С моря и от Харькова и с киевщины ползет черная рать задушить Украину. На херсонщине, на полтавщине, по всем шляхам встает селянское войско, ждет хлопцев из степи. И Толька, белесый — рвет рукой темь, кричит: за Харьковом, по всей Рассее наша власть, уже армии готовятся на Украину, продержаться месяц-два… Конные ревут, машут шапками, космы лезут им на глаза — за Днепром ночь, темь, темные земли Рассей, в землях раздольная воля, Советская власть…
И в темные земли свергаются лавой через город, через Проспект, кроют копытным грохотом по пустым трамвайным бульварам — вдоль замурованных оробелых этажей — годы назад горели кафе, кипели праздные в огнях вечера бульваров, кондитерские, футуристические концерты, рестораны — крыши, с которых — в теплую ночь — в цветные пароходные огоньки Днепра, в короленковскую, гоголевскую хохлацкую Русь, откуда качающимися поездами на Кисловодск, на Вену… нет, Запорожье, гик, ночь половецкая…
* * *
…И отгулял молодняк по Рассейску.

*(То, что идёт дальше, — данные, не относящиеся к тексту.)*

(* ===== verification/Delta.v ===== *)
(** * Delta checkpoints of registered memory regions
    ([zluda/src/impl/concordia_delta.rs], first half)

    Regions are tracked by id.  An opaque region keeps a shadow copy and a
    checkpoint records the pages that differ from it; an allocator-bitmap
    region records the pages marked in a bitmap.  Replaying the recorded pages
    over the previous contents gives the checkpointed contents. *)
From stdpp Require Import base numbers list strings gmap.
From Stdlib Require Import ZArith Lia.
From S2P Require Import Prelude.

Definition DEFAULT_PAGE_SIZE : nat := 4096.

Record DirtyPage : Type := mkDirtyPage {
  dp_region_id : Z;
  dp_offset : nat;
  dp_data : list Z;
}.

Record DeltaRecord : Type := mkDeltaRecord {
  dr_epoch : Z;
  dr_region_id : Z;
  dr_base_addr : Z;
  dr_dirty_pages : list DirtyPage;
}.

Inductive RegionKind : Type := OpaqueShadow | AllocatorBitmap.

#[global] Instance RegionKind_eq_dec : EqDecision RegionKind.
Proof. solve_decision. Defined.

Record TrackedRegion : Type := mkTrackedRegion {
  tr_id : Z;
  tr_base_addr : Z;
  tr_len : nat;
  tr_shadow : option (list Z);
  tr_kind : RegionKind;
}.

Record DeltaCheckpointState : Type := mkDeltaCheckpointState {
  page_size : nat;
  next_region_id : Z;
  next_epoch : Z;
  regions : list TrackedRegion;
}.

(** One constructor per message the code formats. *)
Inductive DeltaError : Type :=
| UnknownRegion (region_id : Z)
| NotOpaqueShadow (region_id : Z)
| NotAllocatorBitmap (region_id : Z)
| SizeChanged (region_id : Z) (from to : nat)
| NoShadowBuffer (region_id : Z)
| ReplayOverflow (region_id offset len : Z)
| ReplayBeyond (region_id offset endp target_len : Z).

#[global] Instance DeltaError_eq_dec : EqDecision DeltaError.
Proof. solve_decision. Defined.

Definition new (page_size : nat) : DeltaCheckpointState :=
  mkDeltaCheckpointState (page_size `max` 1) 1 1 [].

Definition default_state : DeltaCheckpointState := new DEFAULT_PAGE_SIZE.

Definition push_region (region : TrackedRegion) (st : DeltaCheckpointState) : DeltaCheckpointState :=
  mkDeltaCheckpointState (page_size st) (wrapping_add 64 (next_region_id st) 1)
    (next_epoch st) (regions st ++ [region]).

Definition register_opaque_host_region (base_addr : Z) (initial : list Z)
    (st : DeltaCheckpointState) : DeltaCheckpointState * Z :=
  let id := next_region_id st in
  (push_region (mkTrackedRegion id base_addr (length initial) (Some initial) OpaqueShadow) st, id).

Definition register_allocator_bitmap_region (base_addr : Z) (len : nat)
    (st : DeltaCheckpointState) : DeltaCheckpointState * Z :=
  let id := next_region_id st in
  (push_region (mkTrackedRegion id base_addr len None AllocatorBitmap) st, id).

(** [regions.iter().find(|region| region.id == region_id)], with its index *)
Definition find_region (region_id : Z) (st : DeltaCheckpointState) : option (nat * TrackedRegion) :=
  list_find (fun region => tr_id region = region_id) (regions st).

Definition set_shadow (i : nat) (region : TrackedRegion) (shadow : list Z)
    (st : DeltaCheckpointState) : DeltaCheckpointState :=
  mkDeltaCheckpointState (page_size st) (next_region_id st) (next_epoch st)
    (<[i := mkTrackedRegion (tr_id region) (tr_base_addr region) (tr_len region)
              (Some shadow) (tr_kind region)]> (regions st)).

Definition bump_epoch (st : DeltaCheckpointState) : DeltaCheckpointState :=
  mkDeltaCheckpointState (page_size st) (next_region_id st)
    (wrapping_add 64 (next_epoch st) 1) (regions st).

(** The guards shared by [create_host_delta] and [refresh_opaque_shadow]: the
    region, its index and its shadow. *)
Definition opaque_region (region_id : Z) (current_len : nat) (st : DeltaCheckpointState)
    : outcome DeltaError (nat * TrackedRegion * list Z) :=
  '(i, region) ← ok_or (UnknownRegion region_id) (find_region region_id st);
  if decide (tr_kind region <> OpaqueShadow) then Err (NotOpaqueShadow region_id)
  else if decide (tr_len region <> current_len)
  then Err (SizeChanged region_id (tr_len region) current_len)
  else shadow ← ok_or (NoShadowBuffer region_id) (tr_shadow region);
       Ok (i, region, shadow).

(** One iteration of the page loop of [create_host_delta]: compare the page
    with its shadow, and record and refresh it when it differs. *)
Definition host_scan_page (region_id : Z) (page_size : nat) (current : list Z)
    (acc : list Z * list DirtyPage) (offset : nat) : outcome DeltaError (list Z * list DirtyPage) :=
  let '(shadow, dirty_pages) := acc in
  let endp := (offset + page_size) `min` length current in
  cur ← unwrap (slice offset endp current);
  old ← unwrap (slice offset endp shadow);
  if decide (cur <> old) then
    shadow' ← unwrap (copy_from_slice offset endp cur shadow);
    Ok (shadow', dirty_pages ++ [mkDirtyPage region_id offset cur])
  else Ok (shadow, dirty_pages).

Definition create_host_delta (region_id : Z) (current : list Z) (st : DeltaCheckpointState)
    : DeltaCheckpointState * outcome DeltaError DeltaRecord :=
  match opaque_region region_id (length current) st with
  | Ok (i, region, shadow) =>
      let epoch := next_epoch st in
      let st1 := bump_epoch st in
      match foldM (host_scan_page region_id (page_size st) current) (shadow, [])
              (step_by (length current) (page_size st)) with
      | Ok (shadow', dirty_pages) =>
          (set_shadow i region shadow' st1,
           Ok (mkDeltaRecord epoch region_id (tr_base_addr region) dirty_pages))
      | Err e => (st1, Err e)
      | Panic => (st1, Panic)
      end
  | Err e => (st, Err e)
  | Panic => (st, Panic)
  end.

(** [dirty_bitmap.get(page_index / 8).copied().unwrap_or(0) & (1 << (page_index % 8)) != 0] *)
Definition bitmap_bit (dirty_bitmap : list Z) (page_index : nat) : bool :=
  let byte := default 0%Z (dirty_bitmap !! (page_index / 8)) in
  negb (Z.land byte (Z.shiftl 1 (Z.of_nat (page_index mod 8))) =? 0)%Z.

Увезли.
Глухой осенью где-то в чужом большом городе уходили за предместья, в поле, утоптанное и исстрелянное, бегали, припадали на землю, учились, как ловчее пырнуть. В улицах примерзла кочкастая грязь, соломой насорено по дорогам; предместьями часто тянутся телеги к вокзалам — мимо фабричных дымов, мимо разного каменного жилья, с узкими тухлыми окошечками, телеги везут пропитых, обвопленных, мутных уж… промерзлые дороги терзал казенными сапогами молодняк, били в землю остервенело сразу сто ног, словно желая изодрать ее в клочья, бил ногой Толька, — а не все ли теперь было равно? Глаза у всех бравые, выпученные, хмельные, из глоток, как из железных труб — с присвистом, с пляской:
Грудью Маша заболела, сама чуть жива. Грудью Маша заболела, сама чуть жива, И — и-и — ихх!.. Сама чуть жива! Фьюи — и-и!.. Сама чуть жива!Жили на постое в бывшей пекарне, в подвальном этаже. К зиме намело снегу, занесло окна до самого верху. Солдатье возвращалось затемно, до угара натапливало печь; наломавшись за день, изжегшись холодом, исходило потом на горячих кирпичах, наваливалось там друг на друга, ржало. Слезал кто-нибудь на верстак, брал балалайку; брякался тогда с печи на казенные сапоги вислозадый, коряжистый Калаба, просил:
— Эх, сыграй, друг, «Субботу»!..
А когда играли, тошно становилось Калабе, не знал, куда деться: хватался за наваленные для топки пятипудовые коблы, пыхтя раскидывал их по углам, черт знает зачем, чугунная нога сама притопывала, глаза тоскливо, просительно смотрели на ребят, ребята — на него, — и скрежетало где-то у всех в нутре, просилось… Томясь, что бы еще сделать, вытаскивал из сумки солдатскую палатку, завертывался в нее, палатка изображала не то саван, не то мантию, стоял, выкатив грудь, свирепый, чванный, как царь.
— Гляди! Сичас будет, как энта балерина в Народном разделывала. Играй песню!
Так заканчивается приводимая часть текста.